Rails 2: Model.find(1) gives ActiveRecord error when id 1 does not exist

rubyprince picture rubyprince · Feb 11, 2011 · Viewed 21.5k times · Source

I am using Rails 2.3.5 and in that if I give Model.find(1) and if 1 is not in the database, it returns ActiveRecord error. Should it just be returning nil as in the case of Model.find_by_column('..')?

Answer

Mads Mobæk picture Mads Mobæk · Feb 11, 2011

This is the expected behavior. I think David explains this the best himself, so here is a quote from Ruby, S., Thomas, D. & Hansson, D.H., 2009. Agile Web Development with Rails, Third Edition Third Edition., Pragmatic Bookshelf (p.330).

When you use a finder driven by primary keys, you’re looking for a particular record. You expect it to exist. A call to Person.find(5) is based on our knowledge of the people table. We want the row with an id of 5. If this call is unsuccessful—if the record with the id of 5 has been destroyed—we’re in an exceptional situation. This mandates the raising of an exception, so Rails raises RecordNotFound.

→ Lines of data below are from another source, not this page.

(** * QuentrexClaw v5: the ICT analysis core, the agent council and the
      walk-forward backtest, embedded from the TypeScript sources

    Sources embedded here (under [projects/quentrexsclaw-v5/src]):
    - [types/index.ts]       the records and enumerations;
    - [utils/ict.ts]         swing, structure, order-block, fair-value-gap
                             and premium/discount detectors, breaker blocks,
                             balanced price ranges, scoring helpers;
    - [utils/liquidity.ts]   liquidity sweeps, sweeps on two timeframes,
                             sweep+FVG setups, magnets;
    - [utils/agents.ts]      the five scoring agents and [runCouncil];
    - [hooks/useKillzone.ts] killzone lookup, the next killzone of the hook,
                             [runBacktest], [calcMetrics].
    Left out: the React state of the hooks, the screens, the table
    [MTF_CONFIGS] and the colour helpers.

    Numbers.  A JavaScript [number] is modelled by [num]: an exact rational
    or one of the three non-finite values NaN, +Infinity, -Infinity.  The
    arithmetic follows IEEE-754 on the non-finite values (x/0, 0/0,
    Infinity-Infinity, comparisons with NaN) and is exact on the finite ones:
    binary64 rounding, overflow and the sign of zero are not modelled (a
    zero is +0).  Array indices and lengths are [nat]; the result of
    [findIndex], which can be -1, is a [Z].

    Exceptions.  Reading a property of [undefined] (an array read out of
    range followed by a field access) raises [TypeError]; [throw new Error]
    raises [Error].  Functions that read arrays by index return [result].

    Loops.  A [for] loop over an index range is a recursion over the list
    of its indices; a [break] is an early return from that recursion.
    Objects mutated in place ([ob.mitigated = true], [fvg.fillPercent = ...])
    are records rebuilt by the loop that mutates them.

    The runtime.  [Date] (local hours and minutes, zone offset) is a
    parameter of the backtest; [Date.now()] is not modelled. *)

From Stdlib Require Import String.
From Stdlib Require Import List ZArith QArith Qround Qabs Qminmax Lqa Lia Bool Arith.
From Stdlib Require Import Permutation Sorted.
Import ListNotations.

(* ================================================================== *)
(** * JavaScript numbers *)
(* ================================================================== *)

Module JsNum.

Local Open Scope Q_scope.

Inductive num : Type :=
| NaN
| NegInf
| Fin (q : Q)
| PosInf.

Definition Qlt_bool (x y : Q) : bool := negb (Qle_bool y x).

Definition neg (a : num) : num :=
  match a with
  | NaN => NaN
  | NegInf => PosInf
  | Fin q => Fin (- q)
  | PosInf => NegInf
  end.

Definition add (a b : num) : num :=
  match a, b with
  | NaN, _ | _, NaN => NaN
  | Fin x, Fin y => Fin (x + y)
  | PosInf, NegInf | NegInf, PosInf => NaN
  | PosInf, _ | _, PosInf => PosInf
  | NegInf, _ | _, NegInf => NegInf
  end.

Definition sub (a b : num) : num := add a (neg b).

(** Sign of a finite factor, as multiplication by an infinity sees it. *)
Definition scaleInf (pos : bool) (q : Q) : num :=
  if Qeq_bool q 0 then NaN
  else if Qlt_bool 0 q then (if pos then PosInf else NegInf)
  else (if pos then NegInf else PosInf).

Definition mul (a b : num) : num :=
  match a, b with
  | NaN, _ | _, NaN => NaN
  | Fin x, Fin y => Fin (x * y)
  | PosInf, Fin y | Fin y, PosInf => scaleInf true y
  | NegInf, Fin y | Fin y, NegInf => scaleInf false y
  | PosInf, PosInf | NegInf, NegInf => PosInf
  | PosInf, NegInf | NegInf, PosInf => NegInf
  end.

Definition div (a b : num) : num :=
  match a, b with
  | NaN, _ | _, NaN => NaN
  | Fin x, Fin y =>
      if Qeq_bool y 0 then
        (if Qeq_bool x 0 then NaN
         else if Qlt_bool 0 x then PosInf else NegInf)
      else Fin (x / y)
  | Fin _, (PosInf | NegInf) => Fin 0
  | PosInf, Fin y => if Qlt_bool y 0 then NegInf else PosInf
  | NegInf, Fin y => if Qlt_bool y 0 then PosInf else NegInf
  | (PosInf | NegInf), (PosInf | NegInf) => NaN
  end.

(** [a < b], [a <= b], [a === b]: false as soon as an operand is NaN. *)
Definition ltb (a b : num) : bool :=
  match a, b with
  | NaN, _ | _, NaN => false
  | Fin x, Fin y => Qlt_bool x y
  | NegInf, NegInf => false
  | NegInf, _ => true
  | _, NegInf => false
  | PosInf, _ => false
  | _, PosInf => true
  end.

Definition leb (a b : num) : bool :=
  match a, b with
  | NaN, _ | _, NaN => false
  | Fin x, Fin y => Qle_bool x y
  | NegInf, _ => true
  | _, NegInf => false
  | _, PosInf => true
  | PosInf, _ => false
  end.

Definition eqb (a b : num) : bool :=
  match a, b with
  | Fin x, Fin y => Qeq_bool x y
  | NegInf, NegInf | PosInf, PosInf => true
  | _, _ => false
  end.

Definition gtb (a b : num) : bool := ltb b a.
Definition geb (a b : num) : bool := leb b a.

(** [Math.min], [Math.max], [Math.abs], [Math.round]. *)
Definition min (a b : num) : num :=
  match a, b with
  | NaN, _ | _, NaN => NaN
  | _, _ => if leb a b then a else b
  end.

Definition max (a b : num) : num :=
  match a, b with
  | NaN, _ | _, NaN => NaN
  | _, _ => if leb a b then b else a
  end.

Definition abs (a : num) : num :=
  match a with
  | NaN => NaN
  | NegInf | PosInf => PosInf
  | Fin q => Fin (Qabs q)
  end.

(** [Math.round] rounds to the nearest integer, halves towards +Infinity. *)
Definition round (a : num) : num :=
  match a with
  | Fin q => Fin (inject_Z (Qfloor (q + (1 # 2))))
  | _ => a
  end.

(** [Math.max(...xs)] and [Math.min(...xs)] over a spread array. *)
Definition maxList (xs : list num) : num := fold_left max xs NegInf.
Definition minList (xs : list num) : num := fold_left min xs PosInf.

(** [xs.reduce((s, x) => s + x, 0)]. *)
Definition sum (xs : list num) : num := fold_left add xs (Fin 0).

Definition isFinite (a : num) : bool :=
  match a with Fin _ => true | _ => false end.

(** Two numbers are the same value: Leibniz equality up to the
    representation of the rational. *)
Definition same (a b : num) : Prop :=
  match a, b with
  | NaN, NaN | NegInf, NegInf | PosInf, PosInf => True
  | Fin x, Fin y => x == y
  | _, _ => False
  end.

(** Integer and decimal literals. *)
Definition ofZ (z : Z) : num := Fin (inject_Z z).
Definition ofNat (n : nat) : num := ofZ (Z.of_nat n).

End JsNum.

Import JsNum.

Declare Scope num_scope.
Delimit Scope num_scope with num.
Bind Scope num_scope with num.
Infix "+" := add : num_scope.
Infix "-" := sub : num_scope.
Infix "*" := mul : num_scope.
Infix "/" := div : num_scope.
Infix "<?" := ltb : num_scope.
Infix "<=?" := leb : num_scope.
Infix ">?" := gtb : num_scope.
Infix ">=?" := geb : num_scope.
Infix "===" := eqb (at level 70) : num_scope.
Notation "a == b" := (same a b) : num_scope.

Local Open Scope num_scope.

(* ================================================================== *)
(** * Exceptions, arrays and [Array.prototype.sort] *)
(* ================================================================== *)

Inductive exn : Type :=
| TypeError
| Error (msg : string).

Inductive result (A : Type) : Type :=
| Ok (a : A)
| Throw (e : exn).

Arguments Ok {A} a.
Arguments Throw {A} e.

Definition bind {A B : Type} (m : result A) (k : A -> result B) : result B :=
  match m with
  | Ok a => k a
  | Throw e => Throw e
  end.

Notation "x <- m ;; k" := (bind m (fun x => k))
  (at level 61, m at next level, right associativity).

Definition returns {A : Type} (m : result A) : Prop := exists a, m = Ok a.

(** [xs[i].field]: the element, or [TypeError] when [xs[i]] is [undefined]. *)
Definition get {A : Type} (xs : list A) (i : nat) : result A :=
  match nth_error xs i with
  | Some x => Ok x
  | None => Throw TypeError
  end.

(** [xs.findIndex(p)], -1 when no element satisfies [p]. *)
Fixpoint findIndexFrom {A : Type} (p : A -> bool) (xs : list A) (i : Z) : Z :=
  match xs with
  | [] => (-1)%Z
  | x :: xs' => if p x then i else findIndexFrom p xs' (i + 1)%Z
  end.

Definition findIndex {A : Type} (p : A -> bool) (xs : list A) : Z :=
  findIndexFrom p xs 0%Z.

(** [xs.slice(-n)]: the last [n] elements. *)
Definition lastN {A : Type} (n : nat) (xs : list A) : list A :=
  skipn (length xs - n) xs.

(** [xs.sort(cmp)]: the stable sort of ECMAScript 2019.  [x] moves behind
    [y] exactly when [cmp(x, y) > 0]; a NaN comparison counts as 0. *)
Fixpoint insertBy {A : Type} (cmp : A -> A -> num) (x : A) (l : list A) : list A :=
  match l with
  | [] => [x]
  | y :: l' => if cmp x y >? Fin 0 then y :: insertBy cmp x l' else x :: l
  end.

Definition jsSort {A : Type} (cmp : A -> A -> num) (l : list A) : list A :=
  fold_right (insertBy cmp) [] l.

(* ================================================================== *)
(** * Data model ([types/index.ts]) *)
(* ================================================================== *)

Record Candle : Type := mkCandle {
  c_time : num;
  c_open : num;
  c_high : num;
  c_low : num;
  c_close : num;
  c_volume : num
}.

Inductive Timeframe : Type :=
| TF_1m | TF_3m | TF_5m | TF_15m | TF_30m | TF_1h | TF_4h | TF_1d | TF_1w.

Inductive SwingType : Type := HIGH | LOW.

Inductive StructureType : Type :=
| BOS_BULL | BOS_BEAR | CHoCH_BULL | CHoCH_BEAR | MSS_BULL | MSS_BEAR.

Inductive SweepStatus : Type := ACTIVE | SWEPT.

(** The ['BULLISH' | 'BEARISH'] tag of order blocks, gaps and PD arrays. *)
Inductive Bias : Type := BULLISH | BEARISH.

Inductive KillzoneName : Type := AKZ | LKZ | NYKZ | IDLE.

Inductive AgentName : Type := STRUCTURE | LIQUIDITY | ARRAY | RISK | EXECUTION.

(** ['A+' | 'A' | 'B' | 'C' | 'NONE']. *)
Inductive SetupGrade : Type :=
| Grade_Aplus | Grade_A | Grade_B | Grade_C | Grade_NONE.

Inductive TradeDirection : Type := LONG | SHORT.

(** The template strings used as identifiers, kept structured. *)
Inductive Ident : Type :=
| id_ob_bull (t : num)
| id_ob_bear (t : num)
| id_fvg_bull (t : num)
| id_fvg_bear (t : num)
| id_brk (i : Ident)
| id_liq (tf : Timeframe) (ty : SwingType) (t : num)
| id_bt (t : num).

Record SwingPoint : Type := mkSwing {
  sw_index : nat;
  sw_time : num;
  sw_price : num;
  sw_type : SwingType
}.

Record StructurePoint : Type := mkStructure {
  sp_time : num;
  sp_price : num;
  sp_type : StructureType;
  sp_confirmed : bool;
  sp_candle : Candle
}.

Record OrderBlock : Type := mkOrderBlock {
  ob_id : Ident;
  ob_type : Bias;
  ob_top : num;
  ob_bottom : num;
  ob_time : num;
  ob_mitigated : bool;
  ob_mitigationTime : option num;
  ob_volume : num;
  ob_strength : num;
  ob_timeframe : Timeframe
}.

Record FairValueGap : Type := mkFVG {
  fvg_id : Ident;
  fvg_type : Bias;
  fvg_top : num;
  fvg_bottom : num;
  fvg_time : num;
  fvg_midpoint : num;
  fvg_filled : bool;
  fvg_fillPercent : num;
  fvg_timeframe : Timeframe
}.

Record PDArray : Type := mkPD {
  pd_premium : num;
  pd_equilibrium : num;
  pd_discount : num;
  pd_high : num;
  pd_low : num;
  pd_type : Bias;
  pd_strength : num
}.

Record LiquidityLevel : Type := mkLevel {
  lv_id : Ident;
  lv_price : num;
  lv_time : num;
  lv_type : SwingType;
  lv_status : SweepStatus;
  lv_sweepTime : option num;
  lv_sweepCandle : option Candle;
  lv_strength : num;
  lv_timeframe : Timeframe
}.

Definition SwingType_eqb (a b : SwingType) : bool :=
  match a, b with
  | HIGH, HIGH | LOW, LOW => true
  | _, _ => false
  end.

Definition Bias_eqb (a b : Bias) : bool :=
  match a, b with
  | BULLISH, BULLISH | BEARISH, BEARISH => true
  | _, _ => false
  end.

Definition isSwept (s : SweepStatus) : bool :=
  match s with SWEPT => true | ACTIVE => false end.

(** Decimal constants of the sources. *)
Definition n0 : num := Fin 0.
Definition n100 : num := Fin 100.

(* ================================================================== *)
(** * [utils/ict.ts] *)
(* ================================================================== *)

(** ** detectSwings *)

(** The inner [for (j = i - leftLen; j <= i + rightLen; j++)] loop:
    [false] as soon as a candle other than [i] satisfies [beats]. *)
Fixpoint pivotScan (beats : Candle -> bool) (candles : list Candle)
         (i : nat) (js : list nat) : result bool :=
  match js with
  | [] => Ok true
  | j :: js' =>
      if Nat.eqb j i then pivotScan beats candles i js'
      else
        cj <- get candles j ;;
        if beats cj then Ok false else pivotScan beats candles i js'
  end.

Definition window (i leftLen rightLen : nat) : list nat :=
  seq (i - leftLen) (leftLen + rightLen + 1).

Fixpoint swingLoop (candles : list Candle) (leftLen rightLen : nat)
         (idxs : list nat) : result (list SwingPoint) :=
  match idxs with
  | [] => Ok []
  | i :: idxs' =>
      c <- get candles i ;;
      isHigh <- pivotScan (fun cj => c_high cj >=? c_high c) candles i
                  (window i leftLen rightLen) ;;
      isLow <- pivotScan (fun cj => c_low cj <=? c_low c) candles i
                  (window i leftLen rightLen) ;;
      rest <- swingLoop candles leftLen rightLen idxs' ;;
      Ok ((if isHigh then [mkSwing i (c_time c) (c_high c) HIGH] else [])
          ++ (if isLow then [mkSwing i (c_time c) (c_low c) LOW] else [])
          ++ rest)
  end.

On the other hand, finders that use criteria to search are looking for a match. So, Person.find(:first, :conditions=>"name=’Dave’") is the equivalent of telling the database (as a black box) “Give me the first person row that has the name Dave.” This exhibits a distinctly different approach to retrieval; we’re not certain up front that we’ll get a result. It’s entirely possible the result set may be empty. Thus, returning nil in the case of finders that search for one row and an empty array for finders that search for many rows is the natural, nonexceptional response.